My research lies at the crossroads of analysis and geometry, mainly because I like to consider the phase space geometry and its relationships with Quantum mechanics. While I’m interested in all aspects of semiclassical analysis, I’ve been specializing in integrable systems, classical or quantum, and their singularities. This is a nice door to differential geometry and normal forms. It gives rise to interesting inverse problems: how can you recover symplectic or Hamiltonian invariants from quantum spectra? A quite important class of integrable systems are obtained by two degree of freedom systems with an $S^1$ symmetry. Under additional non-degeneracy conditions, I called them semitoric systems, because they share some rigidity aspects of toric systems and some nice flexibility from general Hamiltonian systems. In the last ten years, they have been studied by various teams and continue to reveal intriguing properties, both at classical and quantum levels.
Both symplectic and semiclassical ideas turn out to be relevant for intense magnetic fields; the general ideas from semiclassical analysis and (near) integrable systems apply remarkably and give accurate descriptions of quantum dynamics and eigenvalues of magnetic laplacians. While Magnetic hamiltonians do have an (approximate) $S^1$ symmetry, the relationship with semitoric systems remains to be elucidated! I’m also exploring other applications of symplectic and semiclassical techniques: quantum propagation, tunnel effet, holography, …
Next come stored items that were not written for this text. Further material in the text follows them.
(** C7.  For an array declaration with bounds [low] and [high], with
    [size = high - low + 1] as the code computes it: when [size <= 0] the
    visit throws the array-size error and the generator is as before, so
    nothing was emitted for the declaration; otherwise it returns exactly
    when every identifier resolves, having appended for each identifier,
    in order, one [alloc size] followed by one store of the handle at the
    identifier's offset, [storeg] at global scope and [storel] otherwise.
    Where the subtraction and the addition stay in range, [size] is the
    integer [high - low + 1]. *)
Theorem array_declaration g g' elt low high idents :
  let node := mkVarDecl (Some (ArrayTypeNode elt (Some low) (Some high))) idents in
  let size := int_add (int_sub high low) 1 in
  (size <= 0 → visit_VarDecl node g = Thrown "Array size must be positive." g)
  ∧ (size > 0 →
     visit_VarDecl node g = Done tt g' ↔
     ∃ entries,
       Forall2 (λ ident entry,
                  lookupSymbol (ident_name ident) (symbolTable g) = Some entry)
               idents entries
       ∧ g' = set_code
                (code g ++ concat (array_alloc size (isGlobalScope (symbolTable g))
                                     <$> entries)) g)
  ∧ (in_int (high - low) → in_int (high - low + 1) → size = high - low + 1).
Proof.
  intros node size.
  assert (Hhead : ∀ k : Gen unit,
    visit_VarDecl node g
    = (if bool_decide (size <= 0) then throw "Array size must be positive."
       else k) g →
    True) by done.
  assert (Hrun : visit_VarDecl node g
    = (if bool_decide (size <= 0) then throw "Array size must be positive."
       else
         for_each (λ ident,
              let* entry := lookup (ident_name ident) in
              match entry with
              | None =>
                  throw ("CodeGen: Symbol not found during array allocation: "
                           +:+ ident_name ident)
              | Some entry =>
                  emit_arg "alloc" (to_string size) >>
                  let* global := atGlobalScope in
                  if global : bool
                  then emit_arg "storeg" (to_string (offset entry))
                  else emit_arg "storel" (to_string (offset entry))
              end) idents) g).
  { unfold visit_VarDecl, atGlobalScope. rewrite bind_get. simpl.
    rewrite array_varCount. simpl.
    destruct (isGlobalScope (symbolTable g)); simpl; by rewrite bind_ret. }
  clear Hhead. repeat split.
  - intros Hsize. rewrite Hrun. by rewrite bool_decide_eq_true_2.
  - rewrite Hrun, bool_decide_eq_false_2 by lia. apply allocation_loop.
  - rewrite Hrun, bool_decide_eq_false_2 by lia. apply allocation_loop.
  - intros H1 H2. unfold size, int_add, int_sub.
    rewrite (wrap_exact (high - low)) by done. by apply wrap_exact.
Qed.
Here are a few keywords that tend to show up again and again in my works.

microlocal analysis, spectral theory, integrable systems, semitoric systems, inverse spectral theory for integrable systems, symplectic geometry, mathematical physics, Hamiltonian dynamics, Birkhoff normal forms, Morse theory, pseudodifferential operators, Berezin-Toeplitz operators, classical and quantum magnetic fields, analytic symbols, Fourier integral operators, holography

## Collaborators

Thank you so much to all of you.

## PhD Students

#### Current

• Antide Duraffour (with Yannick Guedes Bonthonneau and Nicolas Raymond)

## Research institutes

While a mathematician seemingly does not need much to get working, we all recognize the importance of the support from our research institutes, and most importantly the invitation programs that allow us to travel around the world and meet our collaborators in person. Well, this was before covid-era. But I still find it the most efficient way to advance my research. For this reason I warmly thank the following institutions for their generous invitations.

## Recent manuscripts

Here are some works from the year 2022 on. You can access the complete list of publications here.

• #### Eigenvalue Asymptotics for Confining Magnetic Schrödinger Operators with Complex Potentials

International Mathematics Research Notices (2022)
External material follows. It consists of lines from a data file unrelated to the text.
(** A Device-valued field of a plain Device: first [value.parent = self],
    then the store. *)
Lemma setattr_device_field (h : Heap) self o name c oc :
  h !! self = Some o -> obj_cls o = CDevice ->
  h !! c = Some oc -> name <> "parent" ->
  setattr self name (VDev c) h
  = ((check_parent c (VDev self) ;; object_setattr c "parent" (VDev self)) ;;
     object_setattr self name (VDev c)) h.
Proof.
  intros H Hc Hoc Hn. apply String.eqb_neq in Hn.
  unfold setattr. rewrite setattr_depth_S, H, Hc.
  unfold Device_setattr. rewrite Hn. unfold bind at 1.
  rewrite (setattr_parent_unfold _ _ _ _ _ Hoc). reflexivity.
Qed.


Lemma check_parent_none h c self :
  parent_of c h = Ok VNone ->
  check_parent c (VDev self) h = (Ok tt, h).
Proof.
  unfold parent_of, check_parent, bind, reading. intros ->.
  unfold py_in, eq_depth. rewrite py_eq_none_l. simpl plain_eqb. cbn [rbind].
  now rewrite py_eq_none_l.
Qed.

Lemma check_parent_same h c self :
  parent_of c h = Ok (VDev self) ->
  check_parent c (VDev self) h = (Ok tt, h).
Proof.
  unfold parent_of, check_parent, bind, reading. intros ->.
  now rewrite py_in_same_parent.
Qed.

Lemma check_parent_other h c self o p :
  h !! self = Some o -> obj_cls o = CDevice -> p <> self ->
  parent_of c h = Ok (VDev p) ->
  check_parent c (VDev self) h = (Raise (reparent_error c (VDev self) (VDev p)), h).
Proof.
  intros H Hc Hne. unfold parent_of, check_parent, bind, reading. intros ->.
  now rewrite (py_in_other_parent _ _ _ _ H Hc Hne).
Qed.


(** ** Keyed insertion into a [DeviceVector] *)

Lemma py_eq_plain_dev_l n h p x op :
  h !! p = Some op -> obj_cls op = CDevice -> p <> x ->
  py_eq (S n) h (VDev p) (VDev x) = Ok false.
Proof.
  intros H Hc Hne. cbn [py_eq]. unfold plain_eqb, key_eqb. cbn [int_value as_mapping].
  apply Nat.eqb_neq in Hne. now rewrite Hne, H, Hc.
Qed.

Lemma check_parent_of_plain h c self p op :
  h !! p = Some op -> obj_cls op = CDevice -> p <> self ->
  parent_of c h = Ok (VDev p) ->
  check_parent c (VDev self) h = (Raise (reparent_error c (VDev self) (VDev p)), h).
Proof.
  intros H Hc Hne. unfold parent_of, check_parent, bind, reading. intros ->.
  unfold py_in, eq_depth.
  rewrite (py_eq_plain_dev_l _ _ _ _ _ H Hc Hne). cbn [rbind].
  now rewrite py_eq_dev_none.
Qed.

(** Storing the updated [_children] leaves every [parent] as it was. *)
Lemma parent_of_store_children (h : Heap) self o v c :
  h !! self = Some o ->
  parent_of c (<[self := mkObj (obj_cls o) (dict_set "_children" v (obj_dict o))]> h)
  = parent_of c h.
Proof.
  intros H. assert (Hs : self < length h) by (eapply lookup_lt_Some; eauto).
  unfold parent_of. destruct (Nat.eq_dec self c) as [E|Hne].
  - subst c. rewrite getattr_insert_same by exact Hs.
    rewrite obj_getattr_set_ne by discriminate.
    unfold getattr. rewrite H. now destruct o.
  - now rewrite getattr_insert_other.
Qed.

Lemma self_children_stored (h : Heap) self o items :
  self < length h -> obj_cls o = CDeviceVector ->
  self_children self
    (<[self := mkObj (obj_cls o) (dict_set "_children" (VDict items) (obj_dict o))]> h)
  = Ok items.
Proof.
  intros Hs Hc. unfold self_children. rewrite list_lookup_insert_eq by exact Hs.
  unfold vector_items. now rewrite obj_getattr_set_eq.
Qed.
This article is devoted to the spectral analysis of the electromagnetic Schrödinger operator on the Euclidean plane. In the semiclassical limit, we derive a pseudo-differential effective operator that allows us to describe the spectrum in various situations and appropriate regions of the complex plane. Not only results of the self-adjoint case are proved (or recovered) in the proposed unifying framework, but also new results are established when the electric potential is complex-valued. In such situations, when the non-self-adjointness comes with its specific issues (lack of a “spectral theorem”, resolvent estimates), the analogue of the “low-lying eigenvalues” of the self-adjoint case are still accurately described and the spectral gaps estimated.
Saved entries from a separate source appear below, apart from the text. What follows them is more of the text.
(** * A* path finding on a weighted grid (AStar.ts): model and verification

    The development follows the source file class by class:
    [GridNode] and [Graph] (node arena, two-dimensional index, dirty list),
    [BinaryHeap] (array-backed min-heap whose score is read live), and the
    [AStar] driver ([search], [pathTo], [getNodeCost], heuristics).

    Modelling conventions.
    - A JavaScript [number] is an exact rational ([Q]); rounding, NaN and
      infinities are outside the model.  [1.41421] is [141421 # 100000].
    - The 32-bit conversions made by [>>] and [<<] are the identity on the
      array indices that occur, so shifts are [Z.shiftr] and [Z.shiftl].
    - Objects are shared by reference in the source.  A node reference is
      its index in [Graph.nodes] (the arena that owns every node); [grid],
      [dirtyNodes], [parent] and the heap hold such references.
    - A JavaScript array is its dense element list plus the own property
      ["-1"], the only non-index property the heap code can create.
    - Run-time errors and the loop bounds of the model are explicit in the
      result type [res]. *)

From Stdlib Require Import ZArith QArith Qround Qabs Lqa Lia.
From Stdlib Require Import String Ascii DecimalString DecimalZ.
From stdpp Require Import base tactics option list.

Local Open Scope Z_scope.

(** ** Results: a value, or one of three faults *)

Inductive fault :=
| TypeError   (* the JavaScript run time raises: a property of undefined is read *)
| OutOfFuel   (* the iteration bound given to a loop of the model was too small *)
| OutOfModel. (* an array write that would leave a hole or a property other than -1 *)

Inductive res (A : Type) :=
| Ok (a : A)
| Fail (e : fault).
Arguments Ok {A} a.
Arguments Fail {A} e.

Definition res_bind {A B} (c : res A) (k : A -> res B) : res B :=
  match c with
  | Ok a => k a
  | Fail e => Fail e
  end.

Notation "'do' x <- c ; k" := (res_bind c (fun x => k))
  (at level 10, x name, c at level 100, k at level 200).
Notation "'do' ' p <- c ; k" := (res_bind c (fun p => k))
  (at level 10, p pattern, c at level 100, k at level 200).

(** ** Numbers *)

(** [a < b] on numbers. *)
Definition Qltb (a b : Q) : bool := negb (Qle_bool b a).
• #### Asymptotic lattices, good labellings, and the rotation number for quantum integrable systems

Discrete and Continuous Dynamical Systems 42 (12) pp. 5683-5735 (2022)

This article introduces the notion of good labellings for asymptotic lattices in order to study joint spectra of quantum integrable systems from the point of view of inverse spectral theory. As an application, we consider a new spectral quantity for a quantum integrable system, the quantum rotation number. In the case of two degrees of freedom, we obtain a constructive algorithm for the detection of appropriate labellings for joint eigenvalues, which we use to prove that, in the semiclassical limit, the quantum rotation number can be calculated on a joint spectrum in a robust way, and converges to the well-known classical rotation number. The general results are applied to the semitoric case where formulas become particularly natural.

## Editorial work

There is now plenty of evidence to suggest that we all should stop wasting the taxpayer’s money, and instead turn to non-profit editors for handling our beloved manuscripts. If you’re not convinced, please have a look at this post by Tim Gowers, or, if you can read French, at the very complete Frédéric Hélein webpage. For this reason, I have decided to give a lot of my time and energy to the launching of a new journal, free for authors and readers, the Annales Henri Lebesgue. I also serve in the editorial board of Annales Scientifiques de l’École Normale Supérieure which, albeit not totally non-profit, operates now in a very reasonable way.